Effects of Maternal Obstructive Sleep Apnoea on Fetal Growth: A Prospective Cohort Study
Author(s) -
Alison M. Fung,
Danielle L. Wilson,
Martha Lappas,
Mark E. Howard,
Maree Barnes,
Fergal J. O’Donoghue,
Stephen Tong,
Helen Esdale,
Gabrielle Fleming,
Susan P. Walker
Publication year - 2013
Publication title -
plos one
Language(s) - English
Resource type - Journals
SCImago Journal Rank - 0.99
H-Index - 332
ISSN - 1932-6203
DOI - 10.1371/journal.pone.0068057
Subject(s) - medicine , interquartile range , obstructive sleep apnea , body mass index , prospective cohort study , fetus , gestational age , cardiology , pregnancy , obstetrics , genetics , biology
Objective The objective of this study is to determine whether obstructive sleep apnea (OSA) is associated with reduced fetal growth, and whether nocturnal oxygen desaturation precipitates acute fetal heart rate changes.
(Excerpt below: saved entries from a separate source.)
(** The pattern of a delimiter pair and a tag name matches the whole of
    the tag written with any white space around the name. *)
Lemma match_here_tag (d0 t d1 w1 w2 : string) :
  t <> "" -> no_lead_space t = true -> no_lead_space d1 = true ->
  all_space w1 = true -> all_space w2 = true ->
  match_here (lits d0 ++ Star Space :: lits t ++ Star Space :: lits d1)
             (d0 ++ w1 ++ t ++ w2 ++ d1)%string
  = Some (String.length (d0 ++ w1 ++ t ++ w2 ++ d1)%string).
Proof.
  intros Ht Hlt Hld1 Hw1 Hw2.
  assert (H1 : match_here (lits d1) d1 = Some (String.length d1)).
  { rewrite <- (app_nil_r (lits d1)).
    rewrite <- (string_app_nil_r d1) at 2.
    rewrite match_here_lits. simpl. f_equal. lia. }
  assert (H2 : match_here (Star Space :: lits d1) (w2 ++ d1)%string
               = Some (String.length w2 + String.length d1))
    by (apply match_here_star_space; auto).
  assert (H3 : match_here (lits t ++ Star Space :: lits d1)
                          (t ++ w2 ++ d1)%string
               = Some (String.length t
                       + (String.length w2 + String.length d1)))
    by (rewrite match_here_lits, H2; reflexivity).
  assert (H4 : match_here (Star Space :: lits t ++ Star Space :: lits d1)
                          (w1 ++ t ++ w2 ++ d1)%string
               = Some (String.length w1
                       + (String.length t
                          + (String.length w2 + String.length d1)))).
  { apply match_here_star_space; auto. now apply no_lead_space_app. }
  rewrite match_here_lits, H4. simpl.
  now rewrite !string_length_app.
Qed.

Lemma match_here_tag_empty (d0 t : string) (q : list item) :
  t <> "" ->
  match_here (lits d0 ++ Star Space :: lits t ++ q) "" = None.
Proof.
  intros Ht. destruct d0 as [|c d0]; [|reflexivity].
  destruct t as [|c t]; [contradiction|reflexivity].
Qed.

Lemma substring_all (s : string) : substring 0 (String.length s) s = s.
Proof. induction s as [|c s IH]; simpl; [reflexivity|now rewrite IH]. Qed.

Lemma substring_none (s : string) :
  forall n, substring n 0 s = "".
Proof.
  induction s as [|c s IH]; intros [|n]; simpl; auto.
Qed.

Lemma expand_no_dollar (repl matched before after : string) :
  no_dollar repl = true -> expand repl matched before after = repl.
Proof.
  unfold no_dollar, in_string. rewrite negb_true_iff.
  induction repl as [|d repl IH]; intros H; [reflexivity|].
  cbn [list_ascii_of_string existsb] in H.
  apply orb_false_elim in H. destruct H as [Hd Hrest].
  rewrite Ascii.eqb_sym in Hd.
  cbn [expand]. rewrite Hd. f_equal. now apply IH.
Qed.

(** Past the end of a match that reaches the end of the text. *)
Lemma replace_from_skip_all (p : list item) (global : bool) (repl : string) :
  forall (s before : string),
    match_here p "" = None ->
    replace_from p global repl before s (String.length s) global = "".
Proof.
  induction s as [|c s IH]; intros before Hp; simpl.
  - destruct global; [now rewrite Hp|reflexivity].
  - now apply IH.
Qed.

(** A text that is matched as a whole is replaced as a whole. *)
Lemma js_replace_whole (rx : RegExp) (repl s : string) :
  s <> "" ->
  match_here (rx_items rx) s = Some (String.length s) ->
  match_here (rx_items rx) "" = None ->
  no_dollar repl = true ->
  js_replace rx (VStr repl) s = repl.
Proof.
  intros Hs Hm He Hd. unfold js_replace. simpl to_str.
  destruct s as [|c s]; [contradiction|].
  cbn [replace_from]. rewrite Hm.
  rewrite expand_no_dollar by assumption.
  cbn [String.length]. rewrite replace_from_skip_all by assumption.
  apply string_app_nil_r.
Qed.

(** A text in which the pattern occurs nowhere is left as it is. *)
Lemma replace_from_absent (p : list item) (global : bool) (repl : string) :
  forall (s before : string),
    occurs p s = false ->
    replace_from p global repl before s 0 true = s.
Proof.
  induction s as [|c s IH]; intros before; simpl.
  - destruct (match_here p ""); [discriminate|reflexivity].
  - destruct (match_here p (String c s)); [discriminate|].
    intros H. now rewrite IH.
Qed.

Lemma makeRegex_custom_source (d0 d1 t : string) :
  t <> "" ->
  makeRegex (new_Layouts VUndefined) (custom_tag d0 d1 t)
  = new_RegExp (escape_tag (d0 ++ "\s*" ++ t ++ "\s*" ++ d1)%string) "g".
Proof.
  intros Ht. destruct t as [|c t]; [contradiction|].
  unfold makeRegex, makeTag, custom_tag.
  cbn -[new_RegExp escape_tag append]. reflexivity.
Qed.

Lemma makeTag_custom (d0 d1 t : string) :
  t <> "" ->
  makeTag (new_Layouts VUndefined) (custom_tag d0 d1 t)
  = (d0 ++ " " ++ t ++ " " ++ d1)%string.
Proof.
  intros Ht. destruct t as [|c t]; [contradiction|].
  unfold makeTag, custom_tag. cbn -[append]. reflexivity.
Qed.

(** X12: On an instance with default options, a delimiter pair and a tag name
    of plain characters compile to the pattern that matches the first
    delimiter, white space, the name, white space and the second
    delimiter: the characters [ ] ( ) [ { | } ] of a delimiter are
    escaped and stand for themselves. *)
Theorem makeRegex_literal_delimiters (d0 d1 t : string) :
  t <> "" ->
  plain_text d0 = true -> plain_text t = true -> plain_text d1 = true ->
  makeRegex (new_Layouts VUndefined) (custom_tag d0 d1 t)
  = Some (mkRegExp
            (lits d0 ++ Star Space :: lits t ++ Star Space :: lits d1) true).
Proof.
  intros Ht H0 Hp H1.
  rewrite makeRegex_custom_source by assumption.
  unfold new_RegExp. now rewrite parse_items_tag.
Qed.

Lemma makeRegex_literal_delimiters_witness :
  makeRegex (new_Layouts VUndefined) (custom_tag "{{(" ")}}" "yield")
  = Some (mkRegExp
            [One (Chr "{"); One (Chr "{"); One (Chr "("); Star Space;
             One (Chr "y"); One (Chr "i"); One (Chr "e"); One (Chr "l");
             One (Chr "d"); Star Space;
             One (Chr ")"); One (Chr "}"); One (Chr "}")] true).
Proof.
  apply (@makeRegex_literal_delimiters "{{(" ")}}" "yield");
    [discriminate|reflexivity|reflexivity|reflexivity].
Defined.

(** Substituting into a content that is just the tag, written with any
    white space around the name. *)
Lemma js_replace_spaced_tag (d0 d1 t w1 w2 str : string) :
  t <> "" ->
  no_lead_space t = true -> no_lead_space d1 = true ->
  all_space w1 = true -> all_space w2 = true ->
  no_dollar str = true ->
  js_replace
    (mkRegExp (lits d0 ++ Star Space :: lits t ++ Star Space :: lits d1) true)
    (VStr str) (d0 ++ w1 ++ t ++ w2 ++ d1)%string
  = str.
Proof.
  intros Ht Hlt Hld Hw1 Hw2 Hstr.
  apply js_replace_whole; auto.
  - destruct d0; [destruct w1; [destruct t; [contradiction|]|]|];
      discriminate.
  - now apply match_here_tag.
  - simpl rx_items.
    replace (lits d0 ++ Star Space :: lits t ++ Star Space :: lits d1)%list
      with (lits d0 ++ Star Space :: lits t ++ (Star Space :: lits d1))%list
      by reflexivity.
    now apply match_here_tag_empty.
Qed.

(** X13: The body tag is recognised with any amount of white space, none
    included, on either side of the tag name: [replaceTag] turns a
    content that is just the tag into the replacement. *)
Theorem replaceTag_any_spacing (d0 d1 t w1 w2 str : string) :
  t <> "" ->
  plain_text d0 = true -> plain_text t = true -> plain_text d1 = true ->
  no_lead_space t = true -> no_lead_space d1 = true ->
  all_space w1 = true -> all_space w2 = true ->
  no_dollar str = true ->
  replaceTag (new_Layouts VUndefined) (VStr str)
             (d0 ++ w1 ++ t ++ w2 ++ d1)%string (custom_tag d0 d1 t)
  = Some str.
Proof.
  intros Ht H0 Hp H1 Hlt Hld Hw1 Hw2 Hstr.
  unfold replaceTag.
  rewrite makeRegex_custom_source by assumption.
  unfold new_RegExp. rewrite parse_items_tag by assumption.
  simpl option_map. f_equal.
  now apply js_replace_spaced_tag.
Qed.

Lemma replaceTag_any_spacing_witness :
  replaceTag (new_Layouts VUndefined) (VStr "<p>page</p>")
             "<%=body   %>" (custom_tag "<%=" "%>" "body")
  = Some "<p>page</p>".
Proof.
  apply (@replaceTag_any_spacing "<%=" "%>" "body" "" "   " "<p>page</p>");
    try reflexivity; discriminate.
Defined.

(** X14: The tag that [makeTag] builds for a delimiter pair and a tag name is
    the tag that the pattern of [makeRegex] for the same options
    recognises: substituting into it gives the substituted text alone. *)
Theorem replaceTag_makeTag_round_trip (d0 d1 t str : string) :
  t <> "" ->
  plain_text d0 = true -> plain_text t = true -> plain_text d1 = true ->
  no_lead_space t = true -> no_lead_space d1 = true ->
  no_dollar str = true ->
  let this := new_Layouts VUndefined in
  makeTag this (custom_tag d0 d1 t) = (d0 ++ " " ++ t ++ " " ++ d1)%string
  /\ replaceTag this (VStr str) (makeTag this (custom_tag d0 d1 t))
                (custom_tag d0 d1 t)
     = Some str.
Proof.
  intros Ht H0 Hp H1 Hlt Hld Hstr this. subst this.
  rewrite makeTag_custom by assumption. split; [reflexivity|].
  unfold replaceTag.
  rewrite makeRegex_custom_source by assumption.
  unfold new_RegExp. rewrite parse_items_tag by assumption.
  simpl option_map. f_equal.
  now apply (@js_replace_spaced_tag d0 d1 t " " " " str).
Qed.

Lemma replaceTag_makeTag_round_trip_witness :
  let this := new_Layouts VUndefined in
  makeTag this (custom_tag "{{" "}}" "body") = "{{ body }}"
  /\ replaceTag this (VStr "<p>page</p>")
       (makeTag this (custom_tag "{{" "}}" "body"))
       (custom_tag "{{" "}}" "body")
     = Some "<p>page</p>".
Proof.
  apply (@replaceTag_makeTag_round_trip "{{" "}}" "body" "<p>page</p>");
    try reflexivity; discriminate.
Defined.

(** X15: A content in which the body tag occurs nowhere comes back from
    [replaceTag] as it was. *)
Theorem replaceTag_absent (this : Layouts) (str : value) (content : string)
    (options : value) (rx : RegExp) :
  makeRegex this options = Some rx ->
  occurs (rx_items rx) content = false ->
  replaceTag this str content options = Some content.
Proof.
  intros Hrx Ho. unfold replaceTag. rewrite Hrx. simpl. f_equal.
  unfold js_replace. now apply replace_from_absent.
Qed.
Study Design We performed a prospective observational study, screening 371 women in the second trimester for OSA symptoms. 41 subsequently underwent overnight sleep studies to diagnose OSA. Third trimester fetal growth was assessed using ultrasound. Fetal heart rate monitoring accompanied the sleep study. Cord blood was taken at delivery, to measure key regulators of fetal growth. Results Of 371 women screened, 108 (29%) were high risk for OSA. 26 high risk and 15 low risk women completed the longitudinal study; 14 had confirmed OSA (cases), and 27 were controls. The median (interquartile range) respiratory disturbance index (number of apnoeas, hypopnoeas or respiratory related arousals/hour of sleep) was 7.9 (6.1–13.8) for cases and 2.2 (1.3–3.5) for controls (p<0.001). Impaired fetal growth was observed in 43% (6/14) of cases, vs 11% (3/27) of controls (RR 2.67; 1.25–5.7; p = 0.04). Using logistic regression, only OSA (OR 6; 1.2–29.7, p = 0.03) and body mass index (OR 2.52; 1.09–5.80, p = 0.03) were significantly associated with impaired fetal growth. After adjusting for body mass index on multivariate analysis, the association between OSA and impaired fetal growth was not appreciably altered (OR 5.3; 0.93–30.34, p = 0.06), although just failed to achieve statistical significance. Prolonged fetal heart rate decelerations accompanied nocturnal oxygen desaturation in one fetus, subsequently found to be severely growth restricted. Fetal growth regulators showed changes in the expected direction- with IGF-1 lower, and IGFBP-1 and IGFBP-2 higher- in the cord blood of infants of cases vs controls, although were not significantly different. Conclusion OSA may be associated with reduced fetal growth in late pregnancy. Further evaluation is warranted to establish whether OSA may be an important contributor to adverse perinatal outcome, including stillbirth.